NewPublicHealth: The buzz about San Diego is that you’re working hard toward population health improvement.

Nick Macchione: I think the excitement about San Diego is that we have earned a reputation as a health innovation zone by having a collective impact on health and wellness. Our deeds demonstrate our words because over the past decade there have been five major broad-based population health improvements: reduction of heart disease and stroke; reduction of cancer rates; reduction of childhood obesity; reduction of infant mortality; and reduction of children in foster care. That reduction is extremely important to population health because we also look at the social determinants of health and not just pure health care.

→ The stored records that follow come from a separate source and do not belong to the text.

(** [default] and [emptyline] keep the engine. *)
Lemma dispatch_cases cmd arg line e c :
  let s := dispatch obj_str cmd arg line e c in
  s = lift (do_create arg e (storage c)) (lastcmd c) \/
  s = lift (do_destroy arg (storage c)) (lastcmd c) \/
  storage (con s) = storage c.
Proof.
  unfold dispatch.
  repeat (match goal with
          | |- context [if ?b then _ else _] => destruct b
          end; simpl; auto);
    right; right;
    first [apply (do_show_frame obj_str) | apply (do_all_frame obj_str)].
Qed.

Lemma onecmd_cases e line c :
  let s := onecmd obj_str e line c in
  (exists arg, storage (con s) = after (do_create arg e (storage c))) \/
  (exists arg, storage (con s) = after (do_destroy arg (storage c))) \/
  storage (con s) = storage c.
Proof.
  unfold onecmd. destruct (parseline line) as [parsed l].
  destruct l as [|l0 ls]; simpl; auto.
  destruct parsed as [[cmd arg]|]; simpl; auto.
  destruct cmd as [|v0 vs]; simpl; auto.
  match goal with
  | |- context [dispatch obj_str ?cmd ?arg ?l ?e ?c1] =>
      destruct (dispatch_cases cmd arg l e c1) as [H|[H|H]];
        cbv zeta in H; rewrite H; simpl; eauto
  end.
Qed.

End LoopFacts.

(** ** Command lines in their usual form *)

Lemma split_two (c i : string) :
  PyStr.is_word c = true -> PyStr.is_word i = true ->
  PyStr.split (c ++ " " ++ i) = [c; i].
Proof.
  intros Hc Hi. simpl append.
  rewrite PyStrFacts.split_word_sep by (exact Hc || reflexivity).
  now rewrite (PyStrFacts.split_word _ Hi).
Qed.

Lemma key_of_inj (c i j : string) : key_of c i = key_of c j -> i = j.
Proof.
  unfold key_of. induction c as [|a c IH]; simpl; intros H.
  - now injection H.
  - injection H as H. auto.
Qed.

Section LineFacts.

Variable obj_str : Obj -> string.

Lemma onecmd_create e c con0 :
  known_class c = true ->
  onecmd obj_str e ("create " ++ c) con0 =
  lift (do_create c e (storage con0)) ("create " ++ c).
Proof. intros H. apply known_class_inv in H. subst c. reflexivity. Qed.

Lemma onecmd_show e c i con0 :
  known_class c = true -> PyStr.is_word i = true ->
  onecmd obj_str e ("show " ++ c ++ " " ++ i) con0 =
  lift (do_show obj_str (c ++ " " ++ i) (storage con0))
       ("show " ++ c ++ " " ++ i).
Proof.
  intros H Hi. apply known_class_inv in H. subst c.
  assert (P := parseline_call "s" "how" "B" "aseModel " i
                 eq_refl eq_refl Hi).
  change ("show " ++ "BaseModel" ++ " " ++ i)%string
    with ("show" ++ " " ++ ("BaseModel " ++ i))%string.
  now rewrite (onecmd_parsed obj_str e _ con0 _ _ _ _ _ P).
Qed.

Lemma onecmd_destroy e c i con0 :
  known_class c = true -> PyStr.is_word i = true ->
  onecmd obj_str e ("destroy " ++ c ++ " " ++ i) con0 =
  lift (do_destroy (c ++ " " ++ i) (storage con0))
       ("destroy " ++ c ++ " " ++ i).
Proof.
  intros H Hi. apply known_class_inv in H. subst c.
  assert (P := parseline_call "d" "estroy" "B" "aseModel " i
                 eq_refl eq_refl Hi).
  change ("destroy " ++ "BaseModel" ++ " " ++ i)%string
    with ("destroy" ++ " " ++ ("BaseModel " ++ i))%string.
  now rewrite (onecmd_parsed obj_str e _ con0 _ _ _ _ _ P).
Qed.

(** A key that is absent stays absent while no instance is created under
    it. *)
Lemma onecmd_absent e line con0 c i :
  known_class c = true -> uuid4 e <> i ->
  PyDict.get (key_of c i) (objects (storage con0)) = None ->
  PyDict.get (key_of c i)
    (objects (storage (con (onecmd obj_str e line con0)))) = None.
Proof.
  intros Hc Hne Hk. apply known_class_inv in Hc. subst c.
  destruct (onecmd_cases obj_str e line con0) as [[arg H]|[[arg H]|H]];
    cbv zeta in H; rewrite H; clear H.
  - unfold do_create. rewrite validate_classname_cases.
    destruct (PyStr.split arg) as [|c rest]; simpl; [exact Hk|].
    destruct (known_class c) eqn:Ec; simpl; [|exact Hk].
    apply known_class_inv in Ec. subst c.
    assert (Hkey : key_of "BaseModel" (uuid4 e) <> key_of "BaseModel" i).
    { intros E. now apply key_of_inj in E. }
    destruct rest; simpl; unfold item; simpl;
      now rewrite !PyDictFacts.get_set_other.
  - unfold do_destroy. destruct (validate_classname _ _) as [[] msg];
      simpl; [|exact Hk].
    destruct (PyDict.get _ (storage_all _)) eqn:Eg; simpl; [|exact Hk].
    unfold storage_all in *.
    match goal with
    | |- PyDict.get ?k (PyDict.del ?k' _) = None =>
        destruct (String.eqb_spec k' k) as [E|E]
    end.
    + rewrite E in Eg. congruence.
    + now rewrite PyDictFacts.get_del_other.
  - exact Hk.
Qed.

Lemma run_lines_absent lines con0 c i :
  known_class c = true ->
  Forall (fun el => uuid4 (fst el) <> i) lines ->
  PyDict.get (key_of c i) (objects (storage con0)) = None ->
  PyDict.get (key_of c i)
    (objects (storage (run_lines obj_str lines con0))) = None.
Proof.
  intros Hc Hl. revert con0.
  induction Hl as [|[e line] lines He _ IH]; simpl; intros con0 Hk;
    [exact Hk|].
  apply IH. now apply onecmd_absent.
Qed.

End LineFacts.

(** * The claims *)

Example sample_console_reached :
  run_lines sample_str
    [(sample_env, "create BaseModel"); (other_env, "create BaseModel")]
    empty_console = sample_console.
Proof. reflexivity. Qed.

(** C1. Whatever the storage map holds, running [create <class>] with a
    known class name prints an identifier, stores the new instance under
    the key of that class and identifier, and a [show <class> <id>] with the
    identifier printed prints the string representation of that instance
    and changes nothing. The identifier drawn is a word: not empty, no
    white space. *)
Theorem create_then_show (obj_str : Obj -> string) (c : string)
    (e e' : Env) (con0 : Console) :
  known_class c = true -> PyStr.is_word (uuid4 e) = true ->
  let s1 := onecmd obj_str e ("create " ++ c) con0 in
  exists i,
    out s1 = [PStr i] /\
    PyDict.get (key_of c i) (objects (storage (con s1))) = Some (created c e) /\
    cls (created c e) = c /\ id (created c e) = i /\
    onecmd obj_str e' ("show " ++ c ++ " " ++ i) (con s1) =
    mkStep (mkConsole (storage (con s1)) ("show " ++ c ++ " " ++ i))
           [PStr (obj_str (created c e))] false.
Proof.
  intros Hc Hi s1. exists (uuid4 e). subst s1.
  rewrite (onecmd_create obj_str e c con0 Hc).
  assert (Hw : PyStr.is_word c = true)
    by (apply known_class_inv in Hc; now subst c).
  rewrite (do_create_ok c c [] e (storage con0)
             (PyStrFacts.split_word c Hw) Hc).
  simpl. repeat split.
  - apply PyDictFacts.get_set_same.
  - rewrite (onecmd_show obj_str e' c (uuid4 e) _ Hc Hi).
    rewrite (do_show_ok obj_str _ c (uuid4 e) [] _ (split_two _ _ Hw Hi) Hc).
    simpl. now rewrite PyDictFacts.get_set_same.
Qed.

Lemma create_then_show_witness :
  known_class "BaseModel" = true /\
  PyStr.is_word (uuid4 sample_env) = true /\
  exists i,
    out (onecmd sample_str sample_env "create BaseModel" empty_console)
    = [PStr i] /\
    out (onecmd sample_str other_env ("show BaseModel " ++ i)
           (con (onecmd sample_str sample_env "create BaseModel"
                   empty_console)))
    = [PStr (sample_str (created "BaseModel" sample_env))].
Proof.
  split; [reflexivity|]. split; [reflexivity|].
  destruct (create_then_show sample_str "BaseModel" sample_env other_env
              empty_console eq_refl eq_refl) as (i & Ho & _ & _ & _ & Hs).
  exists i. split; [exact Ho|].
  exact (f_equal out Hs).
Defined.

(** C2. For an instance stored under the key of a known class and an
    identifier that is a word, [destroy <class> <id>] removes the key from
    the storage map, and a [show <class> <id>] after it, also after further
    lines that draw other identifiers, prints the no-instance message. *)
Theorem destroy_then_show (obj_str : Obj -> string) (c i : string) (o : Obj)
    (e e' : Env) (mid : list (Env * string)) (con0 : Console) :
  known_class c = true -> PyStr.is_word i = true ->
  PyDict.wf (objects (storage con0)) ->
  PyDict.get (key_of c i) (objects (storage con0)) = Some o ->
  Forall (fun el => uuid4 (fst el) <> i) mid ->
  let s1 := onecmd obj_str e ("destroy " ++ c ++ " " ++ i) con0 in
  objects (storage (con s1)) = PyDict.del (key_of c i) (objects (storage con0))
  /\ ~ In (key_of c i) (PyDict.keys (objects (storage (con s1))))
  /\ out (onecmd obj_str e' ("show " ++ c ++ " " ++ i)
            (run_lines obj_str mid (con s1)))
     = [PStr "** no instance found **"].
Proof.
  intros Hc Hi Hwf Hget Hmid s1. subst s1.
  assert (Hw : PyStr.is_word c = true)
    by (pose proof (known_class_inv _ Hc); now subst c).
  rewrite (onecmd_destroy obj_str e c i con0 Hc Hi).
  rewrite (do_destroy_ok _ c i [] _ (split_two _ _ Hw Hi) Hc), Hget.
  simpl.
  assert (Hgone : PyDict.get (key_of c i)
                    (PyDict.del (key_of c i) (objects (storage con0))) = None)
    by now apply PyDictFacts.get_del_same.
  split; [reflexivity|]. split; [now apply PyDictFacts.get_None_keys|].
  rewrite (onecmd_show obj_str e' c i _ Hc Hi).
  rewrite (do_show_ok obj_str _ c i [] _ (split_two _ _ Hw Hi) Hc).
  simpl. now rewrite (run_lines_absent obj_str mid _ c i Hc Hmid).
Qed.

Lemma destroy_then_show_witness :
  PyDict.wf (objects (storage sample_console)) /\
  ~ In "BaseModel.4f3c-11"
      (PyDict.keys
         (objects (storage (con (onecmd sample_str sample_env
                                   "destroy BaseModel 4f3c-11"
                                   sample_console))))) /\
  out (onecmd sample_str sample_env "show BaseModel 4f3c-11"
         (run_lines sample_str [(other_env, "all")]
            (con (onecmd sample_str sample_env "destroy BaseModel 4f3c-11"
                    sample_console))))
  = [PStr "** no instance found **"].
Proof.
  assert (Hwf : PyDict.wf (objects (storage sample_console))).
  { unfold PyDict.wf. simpl. repeat constructor; simpl.
    - intros [H|[]]. discriminate H.
    - intros []. }
  split; [exact Hwf|].
  refine (proj2 (destroy_then_show sample_str "BaseModel" "4f3c-11"
            (mkObj "BaseModel" "4f3c-11" 10 11) sample_env sample_env
            [(other_env, "all")] sample_console
            eq_refl eq_refl Hwf eq_refl _)).
  repeat constructor. simpl. discriminate.
Defined.

Lemma map_filter_values (obj_str : Obj -> string) (p : Obj -> bool)
    (d : PyDict.t Obj) :
  map (fun kv => obj_str (snd kv)) (filter (fun kv => p (snd kv)) d) =
  map obj_str (filter p (PyDict.values d)).
Proof.
  induction d as [|[k v] d IH]; simpl; [reflexivity|].
  destruct (p v); simpl; now rewrite IH.
Qed.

We've taken an ecological approach to population health—working with partners across all sectors and coming together not just from traditional health care but beyond that to public health, social services, business, community, schools and the faith community.

And we’ve done that in the context of optimizing existing resources to improve outcomes. We’ve been blessed with a lot of competitive federal grants and philanthropy investments, but really the framework is how we leverage and optimize what we have first before we go and seek to augment with other resources. That has worked exceptionally well and that’s earned us that innovation zone reputation.

NPH: Tell us about Live Well San Diego.

Macchione: Live Well San Diego is a comprehensive public health initiative that involves widespread community partnerships to address the root causes of illness and rising health care costs. The tagline is healthy, safe and thriving. We think it’s a great template that communities can use, it’s transferable because San Diego has every imaginable bio-climate except a tropical rainforest. So we have desert towns, we have rural communities, we have mountain villages, we have beach towns and everything in between urban core. We also call it Project 1 Percent because 1 percent of San Diego represents the nation both in its diversity and its population. So, if we can achieve what we're achieving on advancing population based health in a broad scale it can be demonstrated throughout the country.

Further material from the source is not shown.